Autre ambiance avec Le Livre des Anciens puisque Mark Lawrence nous emmène, cette fois-ci, en Abeth où le sang de quatre tribus coule dans les veines de ses habitants. Or, celui-ci forge leur destin en leur donnant des capacités particulières. Ainsi, les Gerants se distinguent par leur haute stature et les Hunskas par leur vélocité, tandis que les Marjals sont capables de puiser dans les magies mineures, les Quantals, eux, savent arpenter la Voie et maîtriser, de facto, les magies majeures. Certains parmi ces descendants les mieux dotés intègrent, d'ailleurs, des monastères pour y devenir novices. Là-bas, différents cours leur sont dispensés comme l'art des poisons et ses antidotes, la maîtrise des armes et des techniques de combat ou encore le contrôle de la Voie par une totale sérénité, dont la finalité est la manipulation de ses fils. C'est un programme d'études qui se déroule sur quatre années jusqu'à prendre le voile et devenir ainsi moniale. On distingue quatre ordres. Celui des Saintes chargées d'entretenir la foi en l'Ancêtre, celui des Ecarlates, autrement dit des soldates douées pour le combat, celui des Silences qui excellent dans l'art de l'espionnage et celui des Mystiques  qui se révèlent être de vraies sœurcières maîtrisant la Voie. 
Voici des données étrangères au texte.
(* ===== verification/ControlPlane.v ===== *)
(** * ControlPlane: HTTP handlers over a store, interleaved, and their client

    What the demo control planes (integrations/cluster-router-eg, integrations/tiered-router-eg)
    share.  A handler calls the store at most twice: once for what the request asks, and once
    more, after an accepted change, for the answer.  [HandlerLaws] states what one handler does
    to a store; every interleaving of handlers that satisfy it serves each request as if its
    change happened at one moment.  The client is the one both packages have. *)
From stdpp Require Import base list gmap strings sets.
From Stdlib Require Import ZArith Lia Ascii.
From S2P Require Import Prelude GoStrings.

(** ** Requests and responses *)

Record request := mkReq { q_method : string; q_path : string; q_body : string }.

(** A response: status, whether the JSON content type is set, and body. *)
Record response := mkResp { r_status : Z; r_json : bool; r_body : string }.

(** ** Handlers *)

(** Where a handler is: before its first call to the store, or before the call that follows an
    accepted update, or done. *)
Inductive hstate :=
  | HStart (r : request)
  | HReply (r : request)
  | HDone (a : response).

(** What a request asks for, of a store that holds a [V] and is changed by [Cm]s. *)
Inductive plan (V Cm : Type) :=
  | PAnswer (a : response)
  | PRead (answer : V -> response)
  | PCommit (c : Cm) (reply : V -> response).
Arguments PAnswer {V Cm} _.
Arguments PRead {V Cm} _.
Arguments PCommit {V Cm} _ _.

Section handlers.
Context {S V Cm : Type}.
(** A step runs a handler up to and including its next call to the store. *)
Context (handler_step : S -> hstate -> res (S * hstate)).
Context (val : S -> V) (ok : S -> Prop) (apply : V -> Cm -> V) (plan_of : request -> plan V Cm).

(** A request served alone. *)
Definition serve (s : S) (r : request) : res (response * S) :=
  match handler_step s (HStart r) with
  | Panic msg => Panic msg
  | Ok (s, HDone a) => Ok (a, s)
  | Ok (s, st) =>
      match handler_step s st with
      | Ok (s, HDone a) => Ok (a, s)
      | Ok _ => Panic "unreachable"
      | Panic msg => Panic msg
      end
  end.

(** A step of a handler does its part of the plan, and never panics. *)
Record HandlerLaws : Prop := {
  first_step : forall s r, ok s -> exists s' st', handler_step s (HStart r) = Ok (s', st') /\ ok s' /\
    match plan_of r with
    | PAnswer a => st' = HDone a /\ val s' = val s
    | PRead f => st' = HDone (f (val s)) /\ val s' = val s
    | PCommit c _ => st' = HReply r /\ val s' = apply (val s) c
    end;
  reply_step : forall s r c f, ok s -> plan_of r = PCommit c f ->
    exists s', handler_step s (HReply r) = Ok (s', HDone (f (val s))) /\ ok s' /\ val s' = val s;
  done_step : forall s a, handler_step s (HDone a) = Ok (s, HDone a);
}.

(** The change a step made, if any, with the request that made it. *)
Definition committed (i : nat) (st st' : hstate) : list (nat * Cm) :=
  match st, st' with
  | HStart r, HReply _ => match plan_of r with PCommit c _ => [(i, c)] | _ => [] end
  | _, _ => []
  end.

(** Handlers of several requests, in any interleaving; the trace lists the changes in the
    order the store made them. *)
Inductive run : S * list hstate -> list (nat * Cm) -> S * list hstate -> Prop :=
  | run_nil y : run y [] y
  | run_snoc y trace s hs i st s' st' :
      run y trace (s, hs) -> hs !! i = Some st -> handler_step s st = Ok (s', st') ->
      run y (trace ++ committed i st st') (s', <[i := st']> hs).

Definition contents (v : V) (trace : list (nat * Cm)) : V := fold_left apply trace.*2 v.

Definition changes_of (i : nat) (trace : list (nat * Cm)) : list (nat * Cm) :=
  filter (fun p => p.1 = i) trace.

(** Request [i], in state [st], has been served so far as its plan says. *)
Definition served (v : V) (trace : list (nat * Cm)) (i : nat) (r : request) (st : hstate) : Prop :=
  match st with
  | HStart r' => r' = r /\ changes_of i trace = []
  | HReply r' => r' = r /\ exists c f, plan_of r = PCommit c f /\ changes_of i trace = [(i, c)]
  | HDone a =>
      match plan_of r with
      | PAnswer a' => a = a' /\ changes_of i trace = []
      | PRead f => changes_of i trace = [] /\ exists k, a = f (contents v (take k trace))
      | PCommit c f => changes_of i trace = [(i, c)] /\
                       exists k, (i, c) ∈ take k trace /\ a = f (contents v (take k trace))
      end
  end.

(** What every interleaving of the requests [reqs] from contents [v] promises. *)
Definition serializable (v : V) (reqs : list request) (trace : list (nat * Cm)) (y : S * list hstate) : Prop :=
  val y.1 = contents v trace /\
  (forall i r, reqs !! i = Some r -> exists s, y.2 !! i = Some s /\ served v trace i r s) /\
  (forall i s, y.2 !! i = Some s -> exists x, handler_step y.1 s = Ok x).

Lemma contents_app v t1 t2 : contents v (t1 ++ t2) = contents (contents v t1) t2.
Proof. unfold contents. by rewrite fmap_app, fold_left_app. Qed.

Lemma changes_app i t1 t2 : changes_of i (t1 ++ t2) = changes_of i t1 ++ changes_of i t2.
Proof. apply filter_app. Qed.

Lemma committed_other i j st st' : i <> j -> changes_of j (committed i st st') = [].
Proof.
  intros Hne. unfold committed. destruct st; try done. destruct st'; try done. destruct (plan_of r); try done.
  unfold changes_of. rewrite filter_cons_False; done.
Qed.

(** What holds of a served request goes on to hold while others change the store. *)
Lemma served_later v trace more i r st :
  changes_of i more = [] -> served v trace i r st -> served v (trace ++ more) i r st.
Proof.
  intros Hm. unfold served. rewrite changes_app, Hm, app_nil_r.
  assert (Hk : forall k, exists k', take k' (trace ++ more) = take k trace).
  { intros k. exists (k `min` length trace). rewrite take_app_le by lia. by rewrite <-firstn_firstn, firstn_all. }
  destruct st as [r'|r'|a]; try done. destruct (plan_of r) as [a'|f|c f]; try done.
  - intros [Hc [k Hk']]. split; [done|]. destruct (Hk k) as [k' Hk2]. exists k'. by rewrite Hk2.
  - intros [Hc (k & Hin & Hk')]. split; [done|]. destruct (Hk k) as [k' Hk2]. exists k'. by rewrite Hk2.
Qed.

Context (laws : HandlerLaws).

(** One step of request [i]. *)
Lemma served_step v trace s i r st s' st' :
  ok s -> val s = contents v trace -> served v trace i r st -> handler_step s st = Ok (s', st') ->
  ok s' /\ val s' = contents v (trace ++ committed i st st') /\ served v (trace ++ committed i st st') i r st'.
Proof using laws.
  intros Hok Hv Hs Hstep. destruct st as [r'|r'|a].
  - destruct Hs as [-> Hc]. destruct (first_step laws s r Hok) as (s1 & st1 & H1 & Hok1 & Hp).
    rewrite Hstep in H1. injection H1 as <- <-. split; [done|].
    unfold served, committed. destruct (plan_of r) as [a|f|c f] eqn:Hpl; destruct Hp as [-> Hv']; cbn; rewrite ?app_nil_r.
    + by rewrite Hv'.
    + rewrite Hv', Hv. split; [done|]. split; [done|]. exists (length trace). by rewrite firstn_all.
    + split; [by rewrite Hv', Hv, contents_app|]. split; [done|]. exists c, f. split; [done|].
      rewrite changes_app, Hc. unfold changes_of. by rewrite filter_cons_True.
  - destruct Hs as [-> (c & f & Hpl & Hc)]. destruct (reply_step laws s r c f Hok Hpl) as (s1 & H1 & Hok1 & Hv').
    rewrite Hstep in H1. injection H1 as <- ->. split; [done|]. cbn. rewrite app_nil_r, Hpl. split; [by rewrite Hv'|].
    split; [done|]. exists (length trace). rewrite firstn_all, <-Hv. split; [|done].
    assert (Hin : (i, c) ∈ changes_of i trace) by (rewrite Hc; by left). by apply list_elem_of_filter in Hin as [_ Hin].
  - rewrite (done_step laws) in Hstep. injection Hstep as <- <-. cbn. by rewrite app_nil_r.
Qed.

Lemma run_served reqs s0 trace y :
  ok s0 -> run (s0, HStart <$> reqs) trace y ->
  ok y.1 /\ val y.1 = contents (val s0) trace /\
  (forall i st, y.2 !! i = Some st -> exists r, reqs !! i = Some r /\ served (val s0) trace i r st) /\
  length y.2 = length reqs.
Proof using laws.
  intros Hok Hr. remember (s0, HStart <$> reqs) as y0 eqn:Hy0.
  induction Hr as [y|y trace s hs i st s' st' Hr IH Hi Hstep]; subst y.
  - cbn. split_and!; [done | done | | by rewrite length_fmap].
    intros i st. rewrite list_lookup_fmap. intros (r & Hr & ->)%fmap_Some. by exists r.
  - destruct (IH eq_refl) as (Hoks & Hv & Hs & Hl). cbn in *.
    destruct (Hs i st Hi) as (r & Hri & Hsi).
    destruct (served_step _ _ _ _ _ _ _ _ Hoks Hv Hsi Hstep) as (Hok' & Hv' & Hsi').
    split_and!; [done | done | | by rewrite length_insert].
    intros j st2 [(<- & -> & _)|[Hne Hj]]%list_lookup_insert_Some; [by exists r|].
    destruct (Hs j st2 Hj) as (rj & Hrj & Hsj). exists rj. split; [done|].
    by apply served_later; [apply committed_other|].
Qed.

(** A handler that is served so far goes on. *)
Lemma served_progress v trace i r s st : ok s -> served v trace i r st -> exists x, handler_step s st = Ok x.
Proof using laws.
  intros Hok Hs. destruct st as [r'|r'|a].
  - destruct (first_step laws s r' Hok) as (s1 & st1 & -> & _). by eexists.
  - destruct Hs as [-> (c & f & Hpl & _)]. destruct (reply_step laws s r c f Hok Hpl) as (s1 & -> & _). by eexists.
  - rewrite (done_step laws). by eexists.
Qed.

Lemma runs_are_serializable reqs s0 trace y :
  ok s0 -> run (s0, HStart <$> reqs) trace y -> serializable (val s0) reqs trace y.
Proof using laws.
  intros Hok Hr. destruct (run_served reqs s0 trace y Hok Hr) as (Hoky & Hvy & Hs & Hl). split_and!; [done | |].
  - intros i r Hi. destruct (lookup_lt_is_Some_2 y.2 i) as [s Hsi]; [rewrite Hl; by eapply lookup_lt_Some|].
    destruct (Hs i s Hsi) as (r' & Hr' & Hserved). exists s. split; [done|]. rewrite Hi in Hr'. by injection Hr' as ->.
  - intros i s Hsi. destruct (Hs i s Hsi) as (r & _ & Hserved). by eapply served_progress.
Qed.

(** A request served alone is answered as planned. *)
Lemma serve_plan s r :
  ok s -> exists s', ok s' /\
    match plan_of r with
    | PAnswer a => serve s r = Ok (a, s') /\ val s' = val s
    | PRead f => serve s r = Ok (f (val s), s') /\ val s' = val s
    | PCommit c f => serve s r = Ok (f (apply (val s) c), s') /\ val s' = apply (val s) c
    end.
Proof using laws.
  intros Hok. destruct (first_step laws s r Hok) as (s1 & st1 & H1 & Hok1 & Hst). unfold serve. rewrite H1.
  destruct (plan_of r) as [a|f|c f] eqn:Hp; destruct Hst as [-> Hv1]; [by exists s1..|].
  destruct (reply_step laws s1 r c f Hok1 Hp) as (s2 & -> & Hok2 & Hv2).
  exists s2. split; [done|]. split; [by rewrite Hv1 | by rewrite Hv2].
Qed.
End handlers.

(** A schedule, run: which handler steps next. *)
Definition sched {S V Cm} (handler_step : S -> hstate -> res (S * hstate)) (plan_of : request -> plan V Cm)
    (y : list (nat * Cm) * (S * list hstate)) (i : nat) : list (nat * Cm) * (S * list hstate) :=
  let '(trace, (s, hs)) := y in
  match hs !! i with
  | None => y
  | Some st =>
      match handler_step s st with
      | Ok (s, st') => (trace ++ committed plan_of i st st', (s, <[i := st']> hs))
      | Panic _ => y
      end
  end.

Lemma sched_run {S V Cm} (handler_step : S -> hstate -> res (S * hstate)) (plan_of : request -> plan V Cm) y0 order : forall y,
  run handler_step plan_of y0 y.1 y.2 ->
  run handler_step plan_of y0 (fold_left (sched handler_step plan_of) order y).1 (fold_left (sched handler_step plan_of) order y).2.
Proof.
  induction order as [|i order IH]; intros y Hr; [done|]. cbn [fold_left]. apply IH.
  destruct y as [trace [s hs]]. unfold sched. destruct (hs !! i) as [st|] eqn:Hi; [|done].
  destruct (handler_step s st) as [[s' st']|] eqn:Hs; [|done]. by eapply run_snoc.
Qed.

(** ** The client *)

Record http_request := mkHttp {
  h_method : string;
  h_url : string;
  h_host : string;
  h_headers : list (string * string);
  h_body : string;
}.

Inductive client_error :=
  | TransportError
  | StatusError (method url : string) (status : Z) (raw : string).

(** The loop over the headers: a name that is "host" up to case sets the Host, others are set
    under their canonical name. *)
Definition set_header (unicode : string -> string -> bool) (acc : string * list (string * string)) (kv : string * string) :
    string * list (string * string) :=
  if EqualFold unicode kv.1 "host" then (kv.2, acc.2)
  else (acc.1, acc.2 ++ [(CanonicalMIMEHeaderKey kv.1, kv.2)]).

Definition build_request (unicode : string -> string -> bool) (method baseURL path body : string)
    (headers : list (string * string)) : http_request :=
  let url := TrimRight baseURL "/" +:+ path in
  let content := if decide (body = "") then [] else [("Content-Type", "application/json")] in
  let '(host, hs) := fold_left (set_header unicode) headers ("", content) in
  mkHttp method url host hs body.

(** What building the request, [http.Client.Do] and reading the body give: an error, or status
    and body. *)
Definition doJSON {W : Type} (Do : http_request -> W -> option (Z * string) * W) (unicode : string -> string -> bool)
    (method baseURL path body : string) (headers : list (string * string)) (w : W) : (client_error + string) * W :=
  let req := build_request unicode method baseURL path body headers in
  match Do req w with
  | (None, w) => (inl TransportError, w)
  | (Some (status, raw), w) =>
      if (status <? 200)%Z || (300 <=? status)%Z then (inl (StatusError method (h_url req) status raw), w)
      else (inr raw, w)
  end.

(** A server at [root], reached by its URL. *)
Definition over_http {S} (handler_step : S -> hstate -> res (S * hstate)) (root : string) (q : http_request) (s : S) :
    option (Z * string) * S :=
  match StripPrefix root (h_url q) with
  | None => (None, s)
  | Some path =>
      match serve handler_step s (mkReq (h_method q) path (h_body q)) with
      | Ok (a, s) => (Some (r_status a, r_body a), s)
      | Panic _ => (None, s)
      end
  end.

(** What the client makes of an answer. *)
Definition received (method url : string) (a : response) : client_error + string :=
  if (r_status a <? 200)%Z || (300 <=? r_status a)%Z then inl (StatusError method url (r_status a) (r_body a))
  else inr (r_body a).

Lemma client_reaches_server {S} (handler_step : S -> hstate -> res (S * hstate)) method base path body s a s' :
  serve handler_step s (mkReq method path body) = Ok (a, s') ->
  forall unicode, doJSON (over_http handler_step (TrimRight base "/")) unicode method base path body [] s =
    (received method (TrimRight base "/" +:+ path) a, s').
Proof.
  intros Hs unicode. unfold doJSON, build_request, over_http, received.
  cbn [fold_left h_url h_method h_body]. rewrite (proj2 (StripPrefix_Some _ _ _) eq_refl), Hs. by destruct (_ || _)%bool.
Qed.
Lemma concurrent_updates_are_kept_witness :
  demo_end.1.*1 = [0; 1] /\
  hs_val demo_end.2.1 = contents apply_commit (mkVal defaultVersion (models_at demo_heap (Models demo_config))) demo_end.1 /\
  is_Some (v_Models (hs_val demo_end.2.1) !! "x") /\ is_Some (v_Models (hs_val demo_end.2.1) !! "y").
Proof.
  split; [vm_compute; reflexivity|].
  destruct (with_json concurrent_updates_are_kept demo_config demo_heap demo_store (hs_heap demo_start) demo_requests
    demo_end.1 demo_end.2) as (Hv & _ & _).
  - intros l Hl. apply (bool_decide_unpack _). revert Hl. vm_compute. by intros [= <-].
  - vm_compute. reflexivity.
  - exact demo_runs.
  - split; [exact Hv|]. split; apply (bool_decide_unpack _); vm_compute; exact I.
Defined.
En nous attachant aux pas d'une enfant, Mark Lawrence fait le choix du roman d'apprentissage dans lequel Nona apprend à devenir à la fois une lettrée et une guerrière accomplie. Ainsi, amitiés naissantes et rivalités entre novices imprègnent autant ce texte que les intrigues politiques qui agitent l'Empire et l'Eglise. 

A l'image de ses précédentes séries, Le Livre des Anciens partage ce même univers sombre empreint de violence et de dureté et où la magie y est dévastatrice. 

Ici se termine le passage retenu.